Voltou para o quarto onde estava a sua companheira provisória, que já adivinhara que seu inexperiente e curioso parceiro fora verificar como sua mulher estava sendo tratada. Ela não teceu nenhum comentário, apenas o recebeu com o sorriso e tentou reaquecê-lo. Inutilmente. A libido de Felipe já estava irremediavelmente comprometida pela cena que acabara de presenciar. Passado o delírio que experimentara ao ver os dois se amando, ficou abalado e não conseguiu tirar da mente os momentos em que sua mulher se entregara ao desconhecido: sua complacência em ser sodomizada, seus gemidos de deleite, seu regozijo ao gozar e, ao fim, os dois abraçados carinhosamente após o sexo. Essas cenas martelavam insistentemente sua cabeça. Ana, que já presenciara várias situações semelhantes, dirigiu-se ao banheiro para um demorado banho, e deixou Felipe sozinho com suas perturbações.

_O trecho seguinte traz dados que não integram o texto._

(* @src sys/syscall_core.rs 1062-1182 dispatch *)
Definition dispatch_services (s : Syscall) (rq : SyscallRequest) : option (M SyscallResult) :=
  match s with
  | Socket => Some (forward (socket_impl (u32 (arg1 rq)) (u32 (arg2 rq)) (u32 (arg3 rq))))
  | Bind => Some (forward (bind_impl (arg1 rq) (arg2 rq) (arg3 rq)))
  | Connect => Some (forward (connect_impl (arg1 rq) (arg2 rq) (arg3 rq)))
  | Listen => Some (forward (listen_impl (arg1 rq) (i32 (arg2 rq))))
  | Accept => Some (forward (accept_impl (arg1 rq)))
  | Send => Some (forward (send_impl (arg1 rq) (arg2 rq) (arg3 rq) (u32 (arg4 rq))))
  | Recv => Some (forward (recv_impl (arg1 rq) (arg2 rq) (arg3 rq) (u32 (arg4 rq))))
  | CloseSocket => Some (forward (close_socket_impl (arg1 rq)))
  | Sendto => Some (forward (sendto_impl (arg1 rq) (arg2 rq) (arg3 rq) (u32 (arg4 rq)) (arg5 rq) 16))
  | Recvfrom => Some (forward (recvfrom_impl (arg1 rq) (arg2 rq) (arg3 rq) (u32 (arg4 rq)) (arg5 rq) 0))
  | MsgqCreate => Some (sys_msgq_create (u32 (arg1 rq)))
  | Msgsnd => Some (sys_msgsnd (u32 (arg1 rq)) (u32 (arg2 rq)) (arg3 rq) (arg4 rq))
  | Msgrcv => Some (sys_msgrcv (u32 (arg1 rq)) (arg2 rq))
  | MsgqDestroy => Some (sys_msgq_destroy (u32 (arg1 rq)))
  | MsgrcvWait => Some (sys_msgrcv_wait (u32 (arg1 rq)) (arg2 rq))
  | MsgqLen => Some (sys_msgq_len (u32 (arg1 rq)))
  | Shmget => Some (forward (shmget_impl (u32 (arg1 rq)) (arg2 rq) (u32 (arg3 rq))))
  | Shmat => Some (forward (shmat_impl (u32 (arg1 rq)) (arg2 rq)))
  | Shmdt => Some (forward (shmdt_impl (arg1 rq)))
  | GuiCreate => Some (sys_gui_create rq)
  | GuiDestroy => Some (let? pid := call current_pid in forward (gui_destroy_impl pid (u32 (arg1 rq))))
  | GuiFillRect => Some (
      let? pid := call current_pid in
      forward (gui_fill_rect_impl pid (u32 (arg1 rq)) (lo32 (arg2 rq)) (hi32 (arg2 rq)) (lo32 (arg3 rq)) (hi32 (arg3 rq)) (u32 (arg4 rq))))
  | GuiDrawText => Some (sys_gui_draw_text rq)
  | GuiPresent => Some (let? pid := call current_pid in forward (gui_present_impl pid (u32 (arg1 rq))))
  | GuiPollEvent => Some (let? pid := call current_pid in forward (gui_poll_event_impl pid (u32 (arg1 rq)) (arg2 rq)))
  | GuiGetSize => Some (let? pid := call current_pid in forward (gui_get_size_impl pid (u32 (arg1 rq)) (arg2 rq) (arg3 rq)))
  | GuiBlitShm => Some (
      let? pid := call current_pid in
      forward (gui_blit_shm_impl pid (u32 (arg1 rq)) (u32 (arg2 rq)) (lo32 (arg3 rq)) (hi32 (arg3 rq))
                 (lo32 (arg4 rq)) (hi32 (arg4 rq)) (lo32 (arg5 rq)) (hi32 (arg5 rq))))
  | InstallQuery => Some (forward install_query_impl)
  | InstallBegin => Some (forward install_begin_impl)
  | _ => None
  end.

(* @src sys/syscall_core.rs 1183-1290 dispatch *)
Definition dispatch_linux (s : Syscall) (rq : SyscallRequest) : option (M SyscallResult) :=
  match s with
  | Getppid => Some (plain getppid_impl)
  | Uname => Some (forward (uname_impl (arg1 rq)))
  | SetTidAddress => Some (plain current_pid)
  | ArchPrctl => Some (forward (arch_prctl_impl (arg1 rq) (arg2 rq)))
  | ClockGettime => Some (forward (clock_gettime_impl (arg1 rq) (arg2 rq)))
  | Fcntl => Some (forward (fcntl_impl (i32 (arg1 rq)) (arg2 rq) (arg3 rq)))
  | Lseek => Some (forward (lseek_impl (i32 (arg1 rq)) (i64 (arg2 rq)) (u32 (arg3 rq))))
  | ExitGroup => Some (never (exit (i32 (arg1 rq))))
  | Sigprocmask => Some (forward (sigprocmask_impl (u32 (arg1 rq)) (arg2 rq) (arg3 rq)))
  | Lstat => Some (sys_stat (arg1 rq) (arg2 rq) (arg3 rq))
  | Readv => Some (forward (readv_impl (i32 (arg1 rq)) (arg2 rq) (u32 (arg3 rq))))
  | Geteuid => Some (ok (ok_result 1000))
  | Getegid => Some (ok (ok_result 1000))
  | Setgid => Some (ok (ok_result 0))
  | Gettid => Some (plain current_pid)
  | Openat => Some (with_path (arg2 rq) (fun path => forward (fs_open path (u32 (arg3 rq)))))
  | Pipe2 => Some (sys_pipe (arg1 rq) (arg2 rq))
  | Writev => Some (forward (writev_impl (i32 (arg1 rq)) (arg2 rq) (u32 (arg3 rq))))
  | Access => Some (with_path (arg1 rq) (fun path => forward (access_impl path (u32 (arg2 rq)))))
  | Dup => Some (forward (dup_impl (i32 (arg1 rq))))
  | Vfork => Some (forward fork_child)
  | Ftruncate => Some (forward (ftruncate_impl (i32 (arg1 rq)) (arg2 rq)))
  | Fchdir => Some (forward (fchdir_impl (i32 (arg1 rq))))
  | Rmdir => Some (with_slice (arg1 rq) (arg2 rq) (fun path => forward (rmdir_impl path)))
  | Creat => Some (with_slice (arg1 rq) (arg2 rq) (fun path => let? r := creat_impl path (u32 (arg3 rq)) in ok (finish r)))
  | _ => None
  end.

Finda a hora combinada, os casais, na sua formação original, partiram separadamente; cada dupla seguindo para seu destino. No carro, Rebeca, leve e satisfeita, pródiga em sorrisos, tentou afagar e beijar o marido, que resistiu a essas demonstrações de carinho. Ela, então, percebeu que Felipe não desfrutara a experiência como ela desfrutou; tentou entabular conversa, mas não conseguiu extrair uma palavra dele. E assim, calado, permaneceu durante toda a noite. Notou que ele não passou a noite na cama, mas sim, acordado, vendo televisão. No outro dia, Felipe, ainda sisudo, procurou Rebeca e, quebrando o acordo prévio de não falar sobre a experiência, passou a enchê-la de nervosas perguntas sobre o encontro que se deu entre ela e Otávio. “Gostou? Foi melhor com Otávio do que comigo? Vai se encontrar com ele novamente?” Mesmo depois de uma semana sem obter qualquer tipo de resposta da mulher, Felipe tentava, de todas as formas, tirar informações de Rebeca sobre Otávio, acrescentando outras algumas perguntas ainda mais agitadas: “Encontrou-se com Otávio novamente? Virou amante dele?” Pacientemente, Rebeca negava-se a responder e aguardava o fim da crise, acreditando, por conhecê-lo, que logo seu marido abandonaria essas preocupações. Ela se enganou. Dessa vez, a crise era mais grave do que Rebeca julgara.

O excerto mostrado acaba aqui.